● **WORK REQUEST**: Exactly how many lines below mention "From"? Answer with that number alone.

● **PROVIDED DATA**:
(** * Command authorization and failsafe engine of [simulation.py]

    A shallow embedding of the security core of the battlefield simulation:
    the approval quorum, the nonce ledger, the rate limiter, the anomaly
    score with its failsafe ladder, the hash-chained black box, the
    engagement workflow and the kill switch.

    Python values are kept as the interpreter has them: [float] is IEEE-754
    binary64 ([spec_float] with [prec = 53], [emax = 1024]), [str] is the
    string of its UTF-8 bytes, [dict] is a finite map, and the reads of the
    outside world ([time.time], [time.strftime], [random.randint], the write
    to the log file) are answers of an oracle consumed in program order. *)

From Stdlib Require Import ZArith Lia Bool Ascii String.
From Stdlib Require Import Floats.SpecFloat.
From stdpp Require Import gmap strings list fin_maps pretty.

Local Open Scope Z_scope.

(* ===================================================================== *)
(** ** Python floats *)
(* ===================================================================== *)

Module Binary64.

Definition prec : Z := 53.
Definition emax : Z := 1024.

Definition float : Type := spec_float.

(** An integer that fits the mantissa, as a float. *)
Definition of_Z (n : Z) : float := binary_normalize prec emax n 0 false.

Definition add (x y : float) : float := SFadd prec emax x y.
Definition sub (x y : float) : float := SFsub prec emax x y.
Definition div (x y : float) : float := SFdiv prec emax x y.

(** [x < y], [x <= y], [x > y], [x >= y]: all four are false on a NaN. *)
Definition lt (x y : float) : bool := SFltb x y.
Definition le (x y : float) : bool := SFleb x y.
Definition gt (x y : float) : bool := SFltb y x.
Definition ge (x y : float) : bool := SFleb y x.
(** C8 as written fails on the code: the eleventh motif makes the palette
    lookup raise Python's [IndexError]; no [TooManyMotifs] error exists. *)
Lemma C8_counterexample :
  length (parse_motif_txt 0 eleven_lines) = 11 ∧
  MotifsImage.init "fig" [Transcript.init "a" "ACGT"]
                   (parse_motif_txt 0 eleven_lines) = Raise IndexError ∧
  MotifsImage.init "fig" [Transcript.init "a" "ACGT"]
                   (parse_motif_txt 0 eleven_lines) ≠ Raise TooManyMotifs.
Proof.
  split; [reflexivity|].
  assert (E : MotifsImage.init "fig" [Transcript.init "a" "ACGT"]
                (parse_motif_txt 0 eleven_lines) = Raise IndexError)
    by reflexivity.
  split; [exact E | rewrite E; discriminate].
Qed.

(** C8 (amended): colours are assigned in input order, the motif at index i
    receiving palette entry i (a later motif with the same raw sequence
    overwrites the entry of an earlier one); with at most 10 motifs, the
    palette size, the assignment succeeds, and with more than 10 it fails
    with [IndexError] at the eleventh motif, without wrapping around. *)
Theorem C8_colour_assignment (name : string) (ts : list Transcript.t)
    (ms : list Motif.t) :
  ts ≠ [] →
  length MotifsImage.palette = 10 ∧
  (length ms ≤ 10 →
   ∃ img,
     MotifsImage.init name ts ms = Ok img ∧
     ∀ i mo,
       ms !! i = Some mo →
       (∀ j mo', i < j → ms !! j = Some mo' → Motif.seq mo' ≠ Motif.seq mo) →
       MotifsImage.color_pairs img !! Motif.seq mo = MotifsImage.palette !! i) ∧
  (10 < length ms → MotifsImage.init name ts ms = Raise IndexError).
Proof.
  intros Hts. split; [reflexivity|]. split.
  - intros Hms. destruct (init_ok name ts ms Hts Hms) as [img Hok].
    exists img. split; [exact Hok|].
    destruct (init_fields name ts ms img Hok)
      as (_ & _ & _ & _ & _ & _ & _ & _ & _ & _ & _ & Hcp).
    destruct (assign_colors_ok MotifsImage.palette ms 0 ∅) as (cp & Hcp' & _ & Hidx).
    { cbn. lia. }
    rewrite Hcp in Hcp'. injection Hcp' as <-.
    intros i mo Hi Hlater. rewrite (Hidx i mo Hi Hlater). reflexivity.
  - intros Hms. unfold MotifsImage.init.
    destruct (py_max_length ts Hts) as (longest & -> & _). cbn [bind].
    rewrite assign_colors_overflow; [reflexivity | cbn; lia | cbn; lia].
Qed.

Lemma C8_witness :
  (∃ img,
     MotifsImage.init "fig" [Transcript.init "a" "ACGT"]
                      [Motif.init 0 "AA"; Motif.init 1 "YGCY"] = Ok img ∧
     MotifsImage.color_pairs img !! "YGCY" = Some (1, 0, 0)%Q) ∧
  MotifsImage.init "fig" [Transcript.init "a" "ACGT"]
                   (parse_motif_txt 0 eleven_lines) = Raise IndexError.
Proof.
  split.
  - destruct (C8_colour_assignment "fig" [Transcript.init "a" "ACGT"]
                [Motif.init 0 "AA"; Motif.init 1 "YGCY"] ltac:(discriminate))
      as (_ & Hle & _).
    destruct Hle as (img & Himg & Hcol); [simpl; lia|].
    exists img. split; [exact Himg|].
    apply (Hcol 1 (Motif.init 1 "YGCY") eq_refl).
    intros [|[|j]] mo' Hj Hmo'; [lia | lia | discriminate Hmo'].
  - apply (C8_colour_assignment "fig" [Transcript.init "a" "ACGT"]
             (parse_motif_txt 0 eleven_lines) ltac:(discriminate)).
    simpl. lia.
Defined.

(** ** Reading FASTA and motif files *)

Lemma prefix_gt_inv s :
  String.prefix ">" s = true → ∃ r, s = String ">" r.
Proof.
  destruct s as [|b r]; cbn [String.prefix]; [discriminate|].
  destruct (Ascii.ascii_dec ">" b) as [<-|_]; [eauto | discriminate].
Qed.

Lemma prefix_gt_cons r : String.prefix ">" (String ">" r) = true.
Proof.
  cbn [String.prefix].
  destruct (Ascii.ascii_dec ">" ">"); [destruct r; reflexivity | congruence].
Qed.

Lemma rstrip_cons c s :
  is_space c = false → rstrip (String c s) = String c (rstrip s).
Proof. intros H. cbn [rstrip]. rewrite H. now destruct (rstrip s). Qed.

Lemma strip_cons c s :
  is_space c = false → strip (String c s) = String c (rstrip s).
Proof. intros H. unfold strip. cbn [lstrip]. rewrite H. now apply rstrip_cons. Qed.

Lemma split_cons_nonempty c s : is_space c = false → split (String c s) ≠ [].
Proof.
  intros H. cbn [split]. rewrite H.
  destruct s as [|d s']; [discriminate|].
  destruct (is_space d); [discriminate|].
  destruct (split (String d s')); discriminate.
Qed.

Lemma rstrip_head d s e r : rstrip (String d s) = String e r → e = d.
Proof.
  cbn [rstrip]. destruct (rstrip s); [destruct (is_space d)|]; congruence.
Qed.

Lemma rstrip_cons_tail c s e r :
  rstrip s = String e r → rstrip (String c s) = String c (String e r).
Proof. intros H. cbn [rstrip]. now rewrite H. Qed.

(** Trailing whitespace does not change the tokens. *)
Lemma split_rstrip s : split (rstrip s) = split s.
Proof.
  induction s as [|c s' IH]; [reflexivity|].
  destruct (rstrip s') as [|e r'] eqn:Er.
  - assert (Hs' : split s' = []) by (now rewrite <- IH).
    cbn [rstrip]. rewrite Er.
    destruct (is_space c) eqn:Ec.
    + cbn [split]. now rewrite Ec.
    + cbn [split]. rewrite Ec.
      destruct s' as [|d s'']; [reflexivity|].
      rewrite Hs'. destruct (is_space d); reflexivity.
  - rewrite (rstrip_cons_tail c s' e r' Er).
    destruct s' as [|d s'']; [discriminate|].
    pose proof (rstrip_head _ _ _ _ Er) as ->.
    cbn [split] in *. destruct (is_space c); [exact IH|].
    destruct (is_space d); now rewrite IH.
Qed.

(** A leading token without whitespace, followed by whitespace or by
    nothing, is the first element of the split. *)
Lemma split_token tok t :
  tok ≠ "" → no_space tok = true → space_led t = true →
  split (tok ++ t) = tok :: split t.
Proof.
  induction tok as [|c tok' IH]; [congruence|]. intros _.
  cbn [no_space string_forallb]. intros [Hc Htok]%andb_true_iff Ht.
  apply negb_true_iff in Hc.
  rewrite append_cons. cbn [split]. rewrite Hc.
  destruct tok' as [|d tok''].
  - rewrite append_nil. destruct t as [|d t']; [reflexivity|].
    cbn [space_led] in Ht. now rewrite Ht.
  - rewrite append_cons.
    assert (Hd : is_space d = false).
    { cbn [no_space string_forallb] in Htok.
      apply andb_true_iff in Htok as [Hd _]. now apply negb_true_iff in Hd. }
    rewrite Hd, <- append_cons, IH; [reflexivity | discriminate | exact Htok | exact Ht].
Qed.

Lemma fasta_step_ok st line : ∃ st', fasta_step st line = Ok st'.
Proof.
  destruct st as [[tl rn] sq]. unfold fasta_step.
  destruct (String.prefix ">" (strip line)) eqn:Hp; cbn [andb]; [|eauto].
  destruct (prefix_gt_inv _ Hp) as [r Hr].
  pose proof (split_cons_nonempty ">" r eq_refl) as Hne. rewrite <- Hr in Hne.
  destruct (split (strip line)) as [|tok toks]; [congruence|].
  destruct (String.eqb rn ""); eauto.
Qed.
(** Replaying calls depends on the [Apply] calls among them only. *)
Lemma replay_filter {R : Type} (Apply : R -> list Node -> R) (calls : list call) (s : R) :
  replay Apply calls s = replay Apply (List.filter (@is_Apply Node) calls) s.
Proof.
  unfold replay. revert s. induction calls as [|c calls IH]; intros s; [reflexivity|].
  destruct c; cbn; apply IH.
Qed.

End Facts.

End LoopFacts.



(** X12. The goroutine of the blocking phase of [newResolver] calls
    [Apply] exactly once when it reports success, and not at all when it
    reports an error or still waits.  It reports success at the first
    snapshot [update] accepts, with the node set of that snapshot, provided
    every earlier result was a snapshot [update] refused; it reports the
    first error of [watcher.Next] met before such a snapshot. *)
Theorem X12_bootstrap_applies_once :
  forall (Node error : Type)
         (Scheme : string -> bool -> string)
         (ParseEndpoint : list string -> string -> string * option error)
         (Subset : string -> list Registry.ServiceInstance -> Z -> list Registry.ServiceInstance)
         (NewNode : string -> string -> Registry.ServiceInstance -> Node)
         (r : Resolver.resolver) (results : list (@ResolverLoops.next_result error)),
    let upd := Resolver.update Scheme ParseEndpoint Subset NewNode r in
    let out := ResolverLoops.bootstrap Scheme ParseEndpoint Subset NewNode r results in
    let applies := List.filter Resolver.is_Apply (snd (fst out)) in
    exists pre : list (list Registry.ServiceInstance),
      Forall (fun s => fst (upd s) = false) pre
      /\ match fst (fst out) with
         | Some None =>
             exists s, results = List.map ResolverLoops.Next_ok pre
                                   ++ ResolverLoops.Next_ok s :: snd out
                       /\ fst (upd s) = true
                       /\ applies = [Resolver.Call_Apply
                                       (Resolver.effective_nodes Scheme ParseEndpoint Subset
                                          NewNode r s)]
         | Some (Some e) =>
             results = List.map ResolverLoops.Next_ok pre
                         ++ ResolverLoops.Next_err e :: snd out
             /\ applies = []
         | None =>
             results = List.map ResolverLoops.Next_ok pre /\ snd out = [] /\ applies = []
         end.
Proof.
  intros Node error Scheme ParseEndpoint Subset NewNode r results upd out applies.
  subst out applies.
  induction results as [|x results IH].
  - exists []. cbn. repeat split. constructor.
  - destruct x as [s | e].
    + cbn [ResolverLoops.bootstrap].
      pose proof (LoopFacts.update_refused Scheme ParseEndpoint Subset NewNode r s) as Hr.
      pose proof (LoopFacts.update_accepted Scheme ParseEndpoint Subset NewNode r s) as Ha.
      fold upd in Hr, Ha.
      change (Resolver.update Scheme ParseEndpoint Subset NewNode r s) with (upd s).
      destruct (upd s) as [[|] calls] eqn:Eu; cbn [fst snd] in *.
      * exists []. split; [constructor|]. exists s. cbn [List.map app].
        rewrite Eu. cbn [fst]. repeat split. apply Ha. reflexivity.
      * destruct IH as (pre & Hpre & IH).
        destruct (ResolverLoops.bootstrap Scheme ParseEndpoint Subset NewNode r results)
          as [[res calls'] rest']. cbn [fst snd] in *.
        exists (s :: pre). split; [constructor; [rewrite Eu; reflexivity | exact Hpre]|].
        rewrite List.filter_app, (Hr eq_refl). cbn [app List.map].
        destruct res as [[e|]|].
        -- destruct IH as [-> IH]. split; [reflexivity | exact IH].
        -- destruct IH as (s' & -> & IH). exists s'. split; [reflexivity | exact IH].
        -- destruct IH as (-> & IH). split; [reflexivity | exact IH].
    + exists []. cbn. repeat split. constructor.
Qed.

(** X13. The watch loop of [newResolver] feeds every snapshot to [update]
    until [watcher.Next] reports the cancellation of the context; other
    errors do not stop it.  On a default selector the outcome is that of
    the last snapshot [update] accepted: its node set replaces whatever
    earlier snapshots stored, and refused snapshots after it leave it in
    place.  Results that follow the cancellation are never read. *)
Theorem X13_watch_last_accepted_snapshot_wins :
  forall (RawNode WeightedNode DoneFunc error Ctx World : Type)
         (Scheme : string -> bool -> string)
         (ParseEndpoint : list string -> string -> string * option error)
         (Subset : string -> list Registry.ServiceInstance -> Z -> list Registry.ServiceInstance)
         (NewNode : string -> string -> Registry.ServiceInstance -> RawNode)
         (is_Canceled : error -> bool)
         (r : Resolver.resolver)
         (d : @Selector.Default RawNode WeightedNode DoneFunc error Ctx World)
         (pre post : list (@ResolverLoops.next_result error))
         (s : list Registry.ServiceInstance),
    let watch := ResolverLoops.watch Scheme ParseEndpoint Subset NewNode is_Canceled r in
    ResolverLoops.no_cancel is_Canceled pre = true ->
    (fst (Resolver.update Scheme ParseEndpoint Subset NewNode r s) = true ->
     ResolverLoops.all_refused Scheme ParseEndpoint Subset NewNode r post ->
     Resolver.replay Selector.Apply (snd (watch (pre ++ ResolverLoops.Next_ok s :: post))) d
     = Selector.Apply d (Resolver.effective_nodes Scheme ParseEndpoint Subset NewNode r s))
    /\ (forall e rest, is_Canceled e = true ->
        watch (pre ++ ResolverLoops.Next_err e :: rest) = (true, snd (watch pre)))
    /\ fst (watch pre) = false.
Proof.
  intros RawNode WeightedNode DoneFunc error Ctx World Scheme ParseEndpoint Subset NewNode
         is_Canceled r d pre post s watch Hpre.
  subst watch. split; [|split].
  - intros Hs Hpost.
    rewrite (LoopFacts.watch_app _ _ _ _ _ r pre _ Hpre). cbn [snd].
    rewrite ResolverFacts.replay_app.
    cbn [ResolverLoops.watch].
    pose proof (LoopFacts.update_accepted Scheme ParseEndpoint Subset NewNode r s Hs) as Ha.
    pose proof (LoopFacts.watch_refused Scheme ParseEndpoint Subset NewNode is_Canceled
                  r post Hpost) as Hp.
    destruct (Resolver.update Scheme ParseEndpoint Subset NewNode r s) as [b calls].
    destruct (ResolverLoops.watch Scheme ParseEndpoint Subset NewNode is_Canceled r post)
      as [b' calls'].
    cbn [fst snd] in *.
    rewrite (LoopFacts.replay_filter Selector.Apply (calls ++ calls')).
    rewrite List.filter_app, Ha, Hp. cbn.
    set (d' := Resolver.replay Selector.Apply _ d).
    assert (Hd : Selector.NodeBuilder d' = Selector.NodeBuilder d
                 /\ Selector.balancer d' = Selector.balancer d).
    { subst d'. generalize (snd (ResolverLoops.watch Scheme ParseEndpoint Subset NewNode
                                  is_Canceled r pre)).
      intros l. revert d. induction l as [|c l IH]; intros d; [split; reflexivity|].
      destruct c; cbn; [apply IH|].
      destruct (IH (Selector.Apply d nodes)) as [A B]. unfold Resolver.replay in A, B.
      rewrite A, B. split; reflexivity. }
    destruct Hd as [A B]. unfold Selector.Apply. rewrite A, B. reflexivity.
  - intros e rest He.
    rewrite (LoopFacts.watch_app _ _ _ _ _ r pre _ Hpre). cbn [ResolverLoops.watch].
    rewrite He. cbn [fst snd]. rewrite List.app_nil_r. reflexivity.
  - clear s post. induction pre as [|x pre IH]; [reflexivity|].
    cbn [ResolverLoops.no_cancel forallb] in Hpre. apply andb_prop in Hpre as [Hx Hpre].
    cbn [ResolverLoops.watch]. destruct x as [s | e].
    + destruct (Resolver.update Scheme ParseEndpoint Subset NewNode r s).
      specialize (IH Hpre).
      destruct (ResolverLoops.watch Scheme ParseEndpoint Subset NewNode is_Canceled r pre).
      exact IH.
    + destruct (is_Canceled e); [discriminate | exact (IH Hpre)].
Qed.
(** * Headlights catalogue and archive-job queue: the [db] package

    A shallow embedding of [src/db/db.go]: the find-or-create operations of
    the catalogue (categories, folders, real folders), the batched file
    lookup [GetFilesByIDs] and the archive-job queue ([QueueArchiveJob],
    [ProcessArchiveJob]), with the properties the specification states
    about them.

    Conventions.
    - Go [int] and [uint64] identifiers and depths are [Z]; no arithmetic
      in the package comes near the 64-bit bounds, so no wrap-around is
      written out.
    - A [time.Time] is the number of nanoseconds elapsed since Go's zero
      [Time] (January 1, year 1, UTC); the zero value is [0] and
      [time.Hour] is [3600 * 10^9].  SQL comparisons of stored instants
      are taken to be chronological.
    - A parent folder, which callers leave [nil] for the top level, is an
      [option]; dereferencing [nil] is the [Panic] outcome.  The category
      is always given.
    - The database is the list of rows of each table, in rowid order,
      together with the sticky error of the magicsql operation: once it is
      set, queries find nothing and saves write nothing.
    - Opening the database and the inventory table are left out.
    - The zip-job queue of the earlier revision of the package and the
      breadcrumbs of the web front end follow the package, each under its
      own heading. *)

From Stdlib Require Import ZArith List String Ascii Bool Lia Permutation Sorted.
Import ListNotations.
Open Scope Z_scope.

(** ** Go values *)

Definition Time := Z.
Definition zeroTime : Time := 0.
Definition Hour : Z := 3600 * 1000000000.
Definition Time_Add (t : Time) (d : Z) : Time := t + d.

(** [fmt.Errorf] with a constant message. *)
Inductive error := Errorf (msg : string).

(** Outcome of a Go call that may dereference a nil pointer. *)
Inductive go (A : Type) :=
| Return (a : A)
| Panic (msg : string).
Arguments Return {A} a.
Arguments Panic {A} msg.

● **RESPONSE**: 4